CVPR2021 Content-Aware GAN Compression

Overview

Content-Aware GAN Compression [ArXiv]

Paper accepted to CVPR2021.

@inproceedings{liu2021content,
  title     = {Content-Aware GAN Compression},
  author    = {Liu, Yuchen and Shu, Zhixin and Li, Yijun and Lin, Zhe and Perazzi, Federico and Kung, S.Y.},
  booktitle = {IEEE Conference on Computer Vision and Pattern Recognition (CVPR)},
  year      = {2021},
}

Overview

We propose a novel content-aware approach for GAN compression. With content-awareness, our 11x-accelerated GAN performs comparably with the full-size model on image generation and image editing.

Image Generation

We show an example above on the generative ability of our 11x-accelerated generator vs. the full-size one. In particular, our model generates the interested contents visually comparable to the full-size model.

Image Editing

We show an example typifying the effectiveness of our compressed StyleGAN2 for image style-mixing and morphing above. When we mix middle styles from B, the original full-size model has a significant identity loss, while our approach better preserves the person’s identity. We also observe that our morphed images have a smoother expression transition compared the full-size model in the beard, substantiating our advantage in latent space smoothness.

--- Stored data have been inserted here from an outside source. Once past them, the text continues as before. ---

Implicit Types (a : MultiQueryPlannerAllocator) (w : World') (st : State')
  (spec : ModelBasedPlanningContextSpecification) (cfg : Config)
  (o : Planner SpaceInformation PlannerData) (p : PlannerPtr).

(** ** The options as the code reads them *)

Lemma find_erase_bool_read key cfg :
  find_erase_bool key cfg = (b <- bool_option key cfg; Ok (b, delete key cfg)).
Proof.
  unfold find_erase_bool, bool_option.
  destruct (cfg !! key) eqn:E; [done|]. simpl. by rewrite delete_id.
Qed.

Lemma find_erase_string_read key cfg :
  find_erase_string key cfg = (string_option key cfg, delete key cfg).
Proof.
  unfold find_erase_string, string_option.
  destruct (cfg !! key) eqn:E; [done|]. simpl. by rewrite delete_id.
Qed.

Lemma bool_option_delete key key' cfg :
  key ≠ key' → bool_option key' (delete key cfg) = bool_option key' cfg.
Proof. intros. unfold bool_option. by rewrite lookup_delete_ne. Qed.

Lemma string_option_delete key key' cfg :
  key ≠ key' → string_option key' (delete key cfg) = string_option key' cfg.
Proof. intros. unfold string_option. by rewrite lookup_delete_ne. Qed.

(** ** Member calls on the newest object *)

Lemma arrow_last (h : list (Planner SpaceInformation PlannerData)) o (files : FS) f :
  arrow (Some (length h)) f (mkWorld (h ++ [o]) files)
  = Ok (mkWorld (h ++ [f o]) files).
Proof.
  unfold arrow, deref. simpl.
  rewrite (list_lookup_middle h [] o (length h) eq_refl). simpl.
  rewrite insert_app_r_alt by lia. by rewrite Nat.sub_diag.
Qed.

(** [allocatePlannerImpl] never throws: it returns a pointer to a new
    object at the end of the arena. *)
Lemma allocatePlannerImpl_result T si new_name spec load store path a w :
  Impl T si new_name spec load store path a w
  = Ok (Some (length (heap w)),
        (if store
         then mkAllocator (planners_ a)
                (<[new_name := path]> (planner_data_storage_paths_ a))
         else a),
        mkWorld (heap w ++ [configured si new_name spec
                              (constructed' T si load path (fs w))])
                (fs w)).
Proof.
  unfold allocatePlannerImpl, constructed, configured. destruct w as [h files]. simpl.
  assert (∀ o0,
    (w0 <- (if negb (new_name =? "")
            then arrow (Some (length h)) (setName new_name) (mkWorld (h ++ [o0]) files)
            else Ok (mkWorld (h ++ [o0]) files));
     w1 <- arrow (Some (length h)) (setParams (config_ spec) true) w0;
     w2 <- arrow (Some (length h)) (setProblemDefinition si) w1;
     w3 <- arrow (Some (length h)) setup w2;
     Ok (Some (length h),
         (if store
          then mkAllocator (planners_ a)
                 (<[new_name := path]> (planner_data_storage_paths_ a))
          else a), w3))
    = Ok (Some (length h),
          (if store
           then mkAllocator (planners_ a)
                  (<[new_name := path]> (planner_data_storage_paths_ a))
           else a),
          mkWorld (h ++ [setup (setProblemDefinition si (setParams (config_ spec) true
                     (if negb (new_name =? "") then setName new_name o0 else o0)))])
                  files)) as Hrest.
  { intros o0. destruct (negb (new_name =? "")); simpl;
      rewrite ?arrow_last; simpl; rewrite ?arrow_last; simpl;
      rewrite ?arrow_last; simpl; by rewrite ?arrow_last. }
  destruct load; simpl.
  - destruct (storage_load files path (PlannerData_new si)) as [flag data]. simpl.
    destruct (allocatePersistingPlanner T data) as [o0|]; simpl; apply Hrest.
  - apply Hrest.
Qed.

(** ** What a call of [allocatePlanner] does, in one equation *)

Lemma allocatePlanner_read T si new_name spec a w :
  alloc T si new_name spec a w = outcome T si new_name spec a w.
Proof.
  unfold allocatePlanner, allocatePlanner_outcome.
  rewrite find_erase_bool_read.
  destruct (bool_option MQ (config_ spec)) as [[|]|e]; simpl; [|by rewrite allocatePlannerImpl_result|done].
  destruct (planners_ a !! new_name) as [p|] eqn:Hp; [done|].
  rewrite find_erase_bool_read, bool_option_delete by done.
  destruct (bool_option "load_planner_data" (config_ spec)) as [load|e]; simpl; [|done].
  rewrite find_erase_bool_read, !bool_option_delete by done.
  destruct (bool_option "store_planner_data" (config_ spec)) as [store|e]; simpl; [|done].
  rewrite find_erase_string_read, !string_option_delete by done.
  rewrite allocatePlannerImpl_result. simpl.
  unfold map_index. destruct store; simpl; by rewrite lookup_insert_eq.
Qed.

(** ** The invariant of an allocator's histories *)

Lemma allocator_inv_init (fs0 : FS) : allocator_inv (init' fs0).
Proof. split; intros n x; simpl; by rewrite lookup_empty. Qed.

Lemma live_grow a (h : list (Planner SpaceInformation PlannerData)) (files : FS) o :
  live a (mkWorld h files) → live a (mkWorld (h ++ [o]) files).
Proof.
  intros Hl n p Hp. destruct (Hl n p Hp) as (l & o' & -> & Hlo & Hs).
  exists l, o'. simpl in *. split_and!; [done| |done].
  by apply lookup_app_l_Some.
Qed.

Lemma allocator_inv_allocate T si new_name spec a w p a' w' :
  allocator_inv (a, w) →
  alloc T si new_name spec a w = Ok (p, a', w') →
  allocator_inv (a', w').
Proof.
  intros [Hl Hr]. rewrite allocatePlanner_read. unfold allocatePlanner_outcome.
  destruct w as [h files]. simpl in *.
  destruct (bool_option MQ (config_ spec)) as [[|]|e]; simpl; [| |done].
  - destruct (planners_ a !! new_name) as [q|] eqn:Hq.
    { intros [= <- <- <-]. by split. }
    destruct (bool_option "load_planner_data" (config_ spec)) as [load|e]; simpl; [|done].
    destruct (bool_option "store_planner_data" (config_ spec)) as [store|e]; simpl; [|done].
    intros [= <- <- <-]. split; simpl.
    + intros n q. simpl. rewrite lookup_insert. case_decide as Hn.
      * intros [= <-]. eexists _, _. split_and!; [done| |].
        -- by apply (list_lookup_middle h []).
        -- done.
      * intros Hq'. by eapply (live_grow a h files), Hq'.
    + intros n path. simpl. rewrite (lookup_insert (planners_ a)).
      case_decide as Hn; [by eauto|].
      destruct store; [rewrite lookup_insert_ne by done|]; apply Hr.
  - intros [= <- <- <-]. split; simpl; [by apply live_grow|done].
Qed.

Lemma allocator_inv_step st e : allocator_inv st → allocator_inv (step' st e).
Proof.
  destruct st as [a w]. intros Hinv. destruct e as [T si n spec|l d]; simpl.
  - destruct (alloc T si n spec a w) as [[[p a'] w']|e] eqn:E; [|done].
    by eapply allocator_inv_allocate.
  - destruct Hinv as [Hl Hr]. split; [|done].
    intros n p Hp. destruct (Hl n p Hp) as (l0 & o & -> & Hlo & Hs). simpl in *.
    destruct (decide (l = l0)) as [->|Hne].
    + exists l0, (set_graph d o). split_and!; [done| |done].
      by rewrite list_lookup_alter_eq, Hlo.
    + exists l0, o. split_and!; [done| |done].
      by rewrite list_lookup_alter_ne.
Qed.

Lemma allocator_inv_run es : ∀ st, allocator_inv st → allocator_inv (run' st es).
Proof.
  induction es as [|e es IH]; intros st Hinv; [done|].
  apply IH, allocator_inv_step, Hinv.
Qed.

Lemma reachable_inv (fs0 : FS) es : allocator_inv (run' (init' fs0) es).
Proof. apply allocator_inv_run, allocator_inv_init. Qed.

(** ** Entries of [planners_] stay *)

Lemma step_planners st e n :
  planners_ (step' st e).1 !! n = planners_ st.1 !! n
  ∨ planners_ st.1 !! n = None ∧ is_Some (planners_ (step' st e).1 !! n).
Proof.
  destruct st as [a w]. destruct e as [T si m spec|l d]; simpl; [|by left].
  rewrite allocatePlanner_read. unfold allocatePlanner_outcome.
  destruct (bool_option MQ (config_ spec)) as [[|]|e]; simpl; [| by left..].
  destruct (planners_ a !! m) as [q|] eqn:Hq; [by left|].
  destruct (bool_option "load_planner_data" (config_ spec)) as [load|e]; simpl; [|by left].
  destruct (bool_option "store_planner_data" (config_ spec)) as [store|e]; simpl; [|by left].
  rewrite lookup_insert. case_decide as Hn; [subst m; right; eauto|by left].
Qed.

Lemma step_planners_stable st e n p :
  planners_ st.1 !! n = Some p → planners_ (step' st e).1 !! n = Some p.
Proof.
  intros Hp. destruct (step_planners st e n) as [->|[Hnone _]]; congruence.
Qed.

Lemma run_planners_stable es : ∀ st n p,
  planners_ st.1 !! n = Some p → planners_ (run' st es).1 !! n = Some p.
Proof.
  induction es as [|e es IH]; intros st n p Hp; [done|].
  by apply IH, step_planners_stable.
Qed.

Lemma bool_option_Throw key cfg e :
  bool_option key cfg = Throw e ↔ unparsable key cfg ∧ e = bad_lexical_cast.
Proof.
  unfold bool_option, unparsable, lexical_cast. split.
  - destruct (cfg !! key) as [v|]; [|done].
    destruct (lexical_cast_bool v) eqn:E; [done|]. intros [= <-]. eauto.
  - intros [(v & -> & ->) ->]. done.
Qed.

Lemma unparsable_Throw key cfg :
  unparsable key cfg → bool_option key cfg = Throw bad_lexical_cast.
Proof. intros H. by apply bool_option_Throw. Qed.

Ltac unparsable_clash :=
  repeat match goal with
         | H : unparsable _ _ |- _ => apply unparsable_Throw in H
         end;
  congruence.

(** ** Multi-query allocation *)

Lemma allocatePlanner_enabled_caches T si new_name spec a w p a1 w1 :
  bool_option MQ (config_ spec) = Ok true →
  alloc T si new_name spec a w = Ok (p, a1, w1) →
  planners_ a1 !! new_name = Some p.
Proof.
  intros Hmq. rewrite allocatePlanner_read. unfold allocatePlanner_outcome.
  rewrite Hmq. simpl.
  destruct (planners_ a !! new_name) as [q|] eqn:Hq; [by intros [= <- <- <-]|].
  destruct (bool_option "load_planner_data" (config_ spec)); simpl; [|done].
  destruct (bool_option "store_planner_data" (config_ spec)); simpl; [|done].
  intros [= <- <- <-]. simpl. by rewrite lookup_insert_eq.
Qed.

We provide an additional example above.

Methodology

In our work, we make the first attempt to bring content awareness into channel pruning and knowledge distillation.

Specifically, we leverage a content-parsing network to identify contents of interest (COI), a set of spatial locations with salient semantic concepts, within the generated images. We design a content-aware pruning metric (with a forward and backward path) to remove channels that are least sensitive to COI in the generated images. For knowledge distillation, we focus our distillation region only to COI of the teacher’s outputs which further enhances target contents’ distillation.

Usage

Prerequisite

We have tested our codes under the following environments:

python == 3.6.5
pytorch == 1.6.0
torchvision == 0.7.0
CUDA == 10.2

Pretrained Full-Size Generator Checkpoint

To start with, you can first download a full-size generator checkpoint from:

256px StyleGAN2

1024px StyleGAN2

and place it under the folder ./Model/full_size_model/.

Pruning

Once you get the full-size checkpoint, you can prune the generator by:

python3 prune.py \
	--generated_img_size=256 \
	--ckpt=/path/to/full/size/model/ \
	--remove_ratio=0.7 \
	--info_print

We adopt a uniform channel pruning ratio for every layer. Above procedure will remove 70% of channels from the generator in each layer. The pruned checkpoint will be saved at ./Model/pruned_model/.

Retraining

We then retrain the pruned generator by:

python3 train.py \
	--size=256 \
	--path=/path/to/ffhq/data/folder/ \
	--ckpt=/path/to/pruned/model/ \
	--teacher_ckpt=/path/to/full/size/model/ \
	--iter=450001 \
	--batch_size=16

You may adjust the variables gpu_device_ids and primary_device for the GPU setup in train_hyperparams.py.

Training Log

The time for retraining 11x-compressed models on V100 GPUs:

Model Batch Size Iterations # GPUs Time (Hour)
256px StyleGAN2 16 450k 2 131
1024px StyleGAN2 16 450k 4 251

A typical training curve for the 11x-compressed 256px StyleGAN2:

Evaluation

To evaluate the model quantitatively, we provide get_fid.py and get_ppl.py to get model's FID and PPL sores.

FID Evaluation:

python3 get_fid.py \
	--generated_img_size=256 \
	--ckpt=/path/to/model/ \
	--n_sample=50000 \
	--batch_size=64 \
	--info_print

PPL Evaluation:

python3 get_ppl.py \
	--generated_img_size=256 \
	--ckpt=/path/to/model/ \
	--n_sample=5000 \
	--eps=1e-4 \
	--info_print

We also provide an image projector which return a (real image, projected image) pair in Image_Projection_Visualization.png as well as the PSNR and LPIPS score between this pair:

python3 get_projected_image.py \
	--generated_img_size=256 \
	--ckpt=/path/to/model/ \
	--image_file=/path/to/an/RGB/image/ \
	--num_iters=800 \
	--info_print

An example of Image_Projection_Visualization.png projected by a full-size 256px StyleGAN2:

Helen-Set55

We provide the Helen-Set55 on Google Drive.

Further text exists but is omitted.